Give back an exact copy of the lines from the start of the material through the line bearing "(epoch (membership n) < e)%N ∧". Include both ends and nothing else.

Start of Block

(** What [setMembership] does, on each of its paths.  It reports a change
    only for a valid member set under a newer epoch whose fingerprint is the
    claimed one, if any; then the node's view is exactly that, the cached
    connections and health records that remain are those of its members, no
    connection is lost track of, and a handoff runs from the last completed
    view.  It reports no change only for the view the node already has (up to
    the fingerprint), and an error leaves all but the file as it was. *)
Theorem set_membership_outcome io n e m claimed :
  let '(n', r, run) := setMembership io n e m claimed in
  match r with
  | Ok true =>
      (epoch (membership n) < e)%N ∧ members_valid m (repl n) ∧ buildView e m (repl n) = Ok (membership n') ∧
      (claimed ≠ EmptyString → claimed = fingerprint m (repl n)) ∧
      clients (cs n') = filter (λ p, is_Some (m !! p.1)) (clients (cs n)) ∧
      retired (cs n') ++ (pc_client ∘ snd <$> map_to_list (clients (cs n'))) ≡ₚ
        retired (cs n) ++ (pc_client ∘ snd <$> map_to_list (clients (cs n))) ∧
      health (hs n') = filter (λ p, is_Some (m !! p.1)) (health (hs n)) ∧
      handoffBase (ho n') = handoffBase (ho n) ∧
      (bgStopped n = false → (epoch (handoffBase (ho n)) < e)%N → epoch <$> handoffTarget (ho n) ≠ Some e →
       ∃ g, run = Some (mkRun g (handoffBase (ho n)) (membership n')) ∧ handoffGen (ho n') = g)
  | Ok false => n' = n ∧ run = None ∧ e = epoch (membership n) ∧ view_fingerprint (membership n) = fingerprint m (repl n)
  | Err err =>
      same_but_file n n' ∧ run = None ∧
      match err with
      | Invalid _ => ¬ members_valid m (repl n)
      | RingError _ => False
      | FingerprintMismatch c f => c = claimed ∧ f = fingerprint m (repl n) ∧ c ≠ f
      | StaleEpoch _ cur => cur = epoch (membership n) ∧ (e < cur)%N
      | MembershipConflict _ => e = epoch (membership n) ∧ view_fingerprint (membership n) ≠ fingerprint m (repl n)
      | PersistFailed _ => (epoch (membership n) < e)%N
      end
  end.
Proof.
  unfold setMembership. destruct (validateMembers m (repl n)) as [err|] eqn:Ev.
  { split_and!; [apply same_but_file_refl|done|]. rewrite <-validateMembers_spec. congruence. }
  destruct (buildView_valid e m (repl n) Ev) as [v Hv]. rewrite Hv. destruct (buildView_Ok _ _ _ _ Hv) as (He & Hm & Hf & _).
  rewrite Hf. case_bool_decide as Hc; cbn [negb andb].
  2: case_bool_decide as Hc'; cbn [negb andb]; [|split_and!; [apply same_but_file_refl|done..|congruence]].
  all: destruct (N.ltb_spec e (epoch (membership n))); [split_and!; [apply same_but_file_refl|done..]|];
    destruct (N.eqb_spec e (epoch (membership n))) as [Heq|Hne];
    [case_bool_decide; [done|split_and!; [apply same_but_file_refl|done..|congruence]]|];
    destruct (writeMembership io (membership_file n) v) as [f [err|]]; [split_and!; [done..|lia]|].
  all: pose proof (publish_effect (set_view n (membership n) f) v) as Hp; destruct (publish _ _) as [n' run];
    destruct Hp as (-> & _ & -> & Hp & -> & -> & _ & _ & Hrun); rewrite ?Hm, ?He in *;
    split_and!; [lia|by apply validateMembers_spec|done|congruence|done|done|done|done|done].
Qed.
(** *** Hints *)

Fixpoint hints_accept (io : N → IOH) (i : N) (h : Hints.Store H) (target key : string) sib : Prop :=
  match sib with
  | [] => True
  | item :: rest =>
      p_accepts (engine h) (storageKey target key) item ∧
      hints_accept io (i + 1) (Hints.Add (io i) h target key item).1 target key rest
  end.

Lemma Add_effect (io : IOH) (h : Hints.Store H) target key (item : itemptr) :
  p_ok (engine h) → p_accepts (engine h) (storageKey target key) item →
  let '(h', err) := Hints.Add io h target key item in
  p_ok (engine h') ∧ (∀ k c, covered c (p_versions (engine h) k) → covered c (p_versions (engine h') k)) ∧
  (err = None → covered (clock item) (p_versions (engine h') (storageKey target key))).
Proof.
  intros Hok Hacc. unfold Hints.Add.
  destruct (match target with EmptyString => true | _ => contains_sep target end); [done|]. destruct (isMarker item); [done|].
  pose proof (p_puts io (engine h) _ _ Hok Hacc) as Hp. destruct (p_Put _ _ _ _) as [p [err|]]; cbn [engine].
  - destruct Hp as [Hok' Hsame]. split_and!; [done| |done]. intros k c. by rewrite Hsame.
  - destruct Hp as (Hok' & Hother & _ & Hcov). split_and!; [done| |intros _; apply Hcov; right; reflexivity].
    intros k c. destruct (decide (k = storageKey target key)) as [->|Hne]; [rewrite Hcov; by left|by rewrite Hother].
Qed.

Lemma addHints_effect io i (h : Hints.Store H) target key sib :
  p_ok (engine h) → hints_accept io i h target key sib →
  let '(h', err) := addHints io i h target key sib in
  p_ok (engine h') ∧ (∀ k c, covered c (p_versions (engine h) k) → covered c (p_versions (engine h') k)) ∧
  (err = None → ∀ c, covered c sib → covered c (p_versions (engine h') (storageKey target key))).
Proof.
  revert i h. induction sib as [|item sib IH]; intros i h Hok Hacc; cbn [addHints].
  { split_and!; [done|done|]. intros _ c Hc. by apply covered_nil in Hc. }
  destruct Hacc as [Hi Hrest]. pose proof (Add_effect (io i) h target key item Hok Hi) as Ha.
  destruct (Hints.Add (io i) h target key item) as [h1 [err|]]; destruct Ha as (Hok1 & Hm1 & Hc1); [done|]. cbn [fst] in Hrest.
  specialize (IH (i + 1)%N h1 Hok1 Hrest). destruct (addHints io (i + 1) h1 target key sib) as [h' err]. destruct IH as (Hok' & Hm' & Hc').
  split_and!; [done|auto|]. intros Herr c (w & [->|Hw]%elem_of_cons & Hle); [|apply Hc'; [done|]; by exists w].
  destruct (Hm' _ _ (Hc1 eq_refl)) as (x & Hx & Hle'). exists x. split; [done|]. by etrans.
Qed.

(** *** Pushes *)

Definition attempt_accepts a st key sib (target : string) : Prop :=
  (∀ ds, stores st !! target = Some ds → accepts_all (at_io a) 0 ds key sib) ∧
  hints_accept (at_hint_io a) 0 (hintstore st) target key sib.

Lemma pushOnce_effect a st newest target key sib :
  st_ok st → attempt_accepts a st key sib target → sib ≠ [] →
  let '(st', ok) := pushOnce halted a st newest target key sib in
  st_ok st' ∧ progress st st' ∧ hintstore st' = hintstore st ∧
  (ok = true → ∃ ds, stores st' !! target = Some ds ∧ ∀ c, covered c sib → covered c (siblings ds key)).
Proof.
  intros (Ho & Hh & Hs) [Hacc _] Hne. unfold pushOnce. destruct (isDead (hnode st) target); [split_and!; [done|apply progress_refl|done..]|].
  destruct (clientFor _ _ _ _) as [c client]. set (st1 := set_hnode st _).
  assert (progress st st1) as Hp1 by by apply progress_node. change (stores st1) with (stores st).
  destruct client; [|by split_and!]. destruct (stores st !! target) as [ds|] eqn:Et; [|by split_and!].
  destruct (at_lost a); [by split_and!|].
  pose proof (push_effect halted (at_io a) ds key sib (Hs _ _ Et) (Hacc _ eq_refl) Hne) as Hpush.
  destruct (Replicate halted (at_io a) ds key (Some <$> sib)) as [ds' err]. destruct Hpush as [(Hok' & Hother & Hmono) Hall].
  split_and!; [| |done|].
  - split_and!; [done|done|]. cbn [stores set_peer]. by apply map_Forall_insert_2.
  - split; [done|done| |done]. intros t d Hd. cbn [stores set_peer]. destruct (decide (t = target)) as [->|Hn].
    + rewrite lookup_insert_eq. exists ds'. split; [done|]. rewrite Et in Hd. injection Hd as <-. intros k c'.
      destruct (decide (k = key)) as [->|Hk]; [apply Hmono|by rewrite Hother].
    + rewrite lookup_insert_ne by done. eauto.
  - intros Hok. cbn [stores set_peer]. rewrite lookup_insert_eq. exists ds'. split; [done|]. destruct err; [done|].
    intros c'. rewrite Hall by done. by right.
Qed.
(* ===== verification/GoStrings.v ===== *)
(** * Go's strings and strconv, as the operator and the chaos tools use them

    [strings.Cut], [CutPrefix], [HasPrefix], [Contains] and [Split] on one
    separator character, [strconv.Atoi] and [Itoa], and [fmt]'s [%07d]. *)

From stdpp Require Import strings list pretty.
From Stdlib Require Import ZArith Lia Ascii.
From S2P Require Import Prelude.

Open Scope nat_scope.

(** ** Strings *)

Fixpoint CutPrefix (p s : string) : option string :=
  match p, s with
  | EmptyString, _ => Some s
  | String a p', String b s' => if Ascii.eqb a b then CutPrefix p' s' else None
  | String _ _, EmptyString => None
  end.
Definition HasPrefix (s p : string) : bool := match CutPrefix p s with Some _ => true | None => false end.

Fixpoint Contains (s p : string) : bool :=
  HasPrefix s p || match s with EmptyString => false | String _ s' => Contains s' p end.

(** [strings.Cut] around a character: what is before it, and after it if it is there. *)
Fixpoint Cut (sep : ascii) (s : string) : string * option string :=
  match s with
  | EmptyString => ("", None)
  | String c s' => if Ascii.eqb c sep then ("", Some s') else let '(b, a) := Cut sep s' in (String c b, a)
  end.

(** [strings.Split]: never empty. *)
Fixpoint Split (sep : ascii) (s : string) : list string :=
  match s with
  | EmptyString => [""]
  | String c s' =>
      if Ascii.eqb c sep then "" :: Split sep s'
      else match Split sep s' with [] => [String c ""] | x :: xs => String c x :: xs end
  end.

Fixpoint Repeat (c : ascii) (n : nat) : string := match n with O => "" | S n' => String c (Repeat c n') end.

(** ** Numbers *)

Definition max_int : N := 9223372036854775807.

Definition digit_of (c : ascii) : option N :=
  let n := N_of_ascii c in if ((48 <=? n) && (n <=? 57))%N then Some (n - 48)%N else None.
Fixpoint atoi_loop (s : string) (acc : N) : option N :=
  match s with
  | EmptyString => Some acc
  | String c s' => match digit_of c with Some d => atoi_loop s' (acc * 10 + d)%N | None => None end
  end.
Definition atoi_abs (s : string) (limit : N) : option N :=
  match s with
  | EmptyString => None
  | _ => match atoi_loop s 0 with Some i => if (i <=? limit)%N then Some i else None | None => None end
  end.

(** [strconv.Atoi] of a 64-bit [int]: an optional sign and digits. *)
Definition Atoi (s : string) : option Z :=
  match s with
  | String c s' =>
      if Ascii.eqb c "-" then match atoi_abs s' (max_int + 1) with Some i => Some (- Z.of_N i)%Z | None => None end
      else match atoi_abs (if Ascii.eqb c "+" then s' else s) max_int with Some i => Some (Z.of_N i) | None => None end
  | EmptyString => None
  end.

Definition Itoa (i : Z) : string := pretty i.

(** [%07d] of a number that is not negative *)
Definition pad7 (i : nat) : string := Repeat "0" (7 - String.length (pretty i)) +:+ pretty i.

(** ** What they satisfy *)

Lemma string_app_assoc (s t u : string) : (s +:+ t) +:+ u = s +:+ (t +:+ u).
Proof.
  induction s as [|a s IH]; [done|].
  change (String a ((s +:+ t) +:+ u) = String a (s +:+ (t +:+ u))). by f_equal.
Qed.

Lemma string_app_nil s : s +:+ "" = s.
Proof. induction s as [|a s IH]; [done|]. change (String a (s +:+ "") = String a s). by f_equal. Qed.

Lemma CutPrefix_Some p s t : CutPrefix p s = Some t ↔ s = p +:+ t.
Proof.
  revert s. induction p as [|a p IH]; intros s; [split; [by intros [= ->]|by intros ->]|].
  change (String a p +:+ t) with (String a (p +:+ t)). destruct s as [|b s]; simpl; [done|].
  destruct (Ascii.eqb_spec a b) as [->|Hne]; [rewrite IH|]; split; intros H; try done; congruence.
Qed.

Lemma HasPrefix_true s p : HasPrefix s p = true ↔ ∃ t, s = p +:+ t.
Proof.
  unfold HasPrefix. destruct (CutPrefix p s) as [t|] eqn:E.
  - apply CutPrefix_Some in E. split; [eauto|done].
  - split; [done|]. intros [t H%CutPrefix_Some]. congruence.
Qed.

Lemma digit_of_char d : (d < 10)%N → digit_of (pretty_N_char d) = Some d.
Proof.
  intros Hd. assert (d ∈ [0;1;2;3;4;5;6;7;8;9]%N) as Hin by (rewrite !elem_of_cons; lia).
  repeat (apply elem_of_cons in Hin as [->|Hin]; [reflexivity|]). by apply elem_of_nil in Hin.
Qed.

Lemma atoi_pretty_go x s : atoi_loop (pretty_N_go x s) 0 = atoi_loop s x.
Proof.
  revert s. induction (N.lt_wf_0 x) as [x _ IH]. intros s.
  destruct (decide (x = 0)%N) as [->|Hx]; [by rewrite pretty_N_go_0|].
  rewrite pretty_N_go_step by lia. rewrite IH by (apply N.div_lt; lia). simpl.
  rewrite digit_of_char by (apply N.mod_upper_bound; lia). f_equal. pose proof (N.div_mod' x 10). lia.
Qed.

Lemma atoi_loop_pretty (i : N) : atoi_loop (pretty i) 0 = Some i.
Proof.
  unfold pretty, pretty_N. destruct (decide (i = 0)%N) as [->|Hne]; [done|]. by rewrite atoi_pretty_go.
Qed.

Lemma pretty_not_empty (i : N) : pretty i ≠ "".
Proof.
  unfold pretty, pretty_N. destruct (decide (i = 0)%N) as [|Hne]; [done|]. intros E.
  pose proof (atoi_pretty_go i "") as H. rewrite E in H. simpl in H. congruence.
Qed.

Lemma Atoi_pretty (i : N) : (i ≤ max_int)%N → Atoi (pretty i) = Some (Z.of_N i).
Proof.
  intros Hi. pose proof (atoi_loop_pretty i) as Hl. destruct (pretty i) as [|c s] eqn:E; [by apply pretty_not_empty in E|].
  unfold Atoi. assert (Hd : is_Some (digit_of c)) by (simpl in Hl; destruct (digit_of c); [eauto|done]).
  destruct (Ascii.eqb_spec c "-") as [->|_]; [by destruct Hd|].
  destruct (Ascii.eqb_spec c "+") as [->|_]; [by destruct Hd|].
  unfold atoi_abs. rewrite Hl. by rewrite (proj2 (N.leb_le i max_int) Hi).
Qed.

Lemma Itoa_of_N (i : N) : Itoa (Z.of_N i) = pretty i.
Proof. by destruct i. Qed.

(** A character that is no digit ends a number. *)
Lemma Cut_number sep s acc n t : digit_of sep = None → atoi_loop s acc = Some n → Cut sep (s +:+ String sep t) = (s, Some t).
Proof.
  intros Hsep. revert acc. induction s as [|c s IH]; intros acc; simpl.
  - intros _. change ("" +:+ String sep t) with (String sep t). simpl. by rewrite Ascii.eqb_refl.
  - destruct (digit_of c) as [d|] eqn:Ed; [|done]. intros Hs. change (String c s +:+ String sep t) with (String c (s +:+ String sep t)).
    simpl. destruct (Ascii.eqb_spec c sep) as [->|_]; [congruence|]. by rewrite (IH _ Hs).
Qed.

Lemma atoi_loop_pad7 i : atoi_loop (pad7 i) 0 = Some (N.of_nat i).
Proof.
  unfold pad7. generalize (7 - String.length (pretty i)) as k. intros k. induction k as [|k IH]; [apply atoi_loop_pretty|].
  change (Repeat "0" (S k) +:+ pretty i) with (String "0" (Repeat "0" k +:+ pretty i)). done.
Qed.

End of Block

(Answer to the exercise):
(** What [setMembership] does, on each of its paths.  It reports a change
    only for a valid member set under a newer epoch whose fingerprint is the
    claimed one, if any; then the node's view is exactly that, the cached
    connections and health records that remain are those of its members, no
    connection is lost track of, and a handoff runs from the last completed
    view.  It reports no change only for the view the node already has (up to
    the fingerprint), and an error leaves all but the file as it was. *)
Theorem set_membership_outcome io n e m claimed :
  let '(n', r, run) := setMembership io n e m claimed in
  match r with
  | Ok true =>
      (epoch (membership n) < e)%N ∧ members_valid m (repl n) ∧ buildView e m (repl n) = Ok (membership n') ∧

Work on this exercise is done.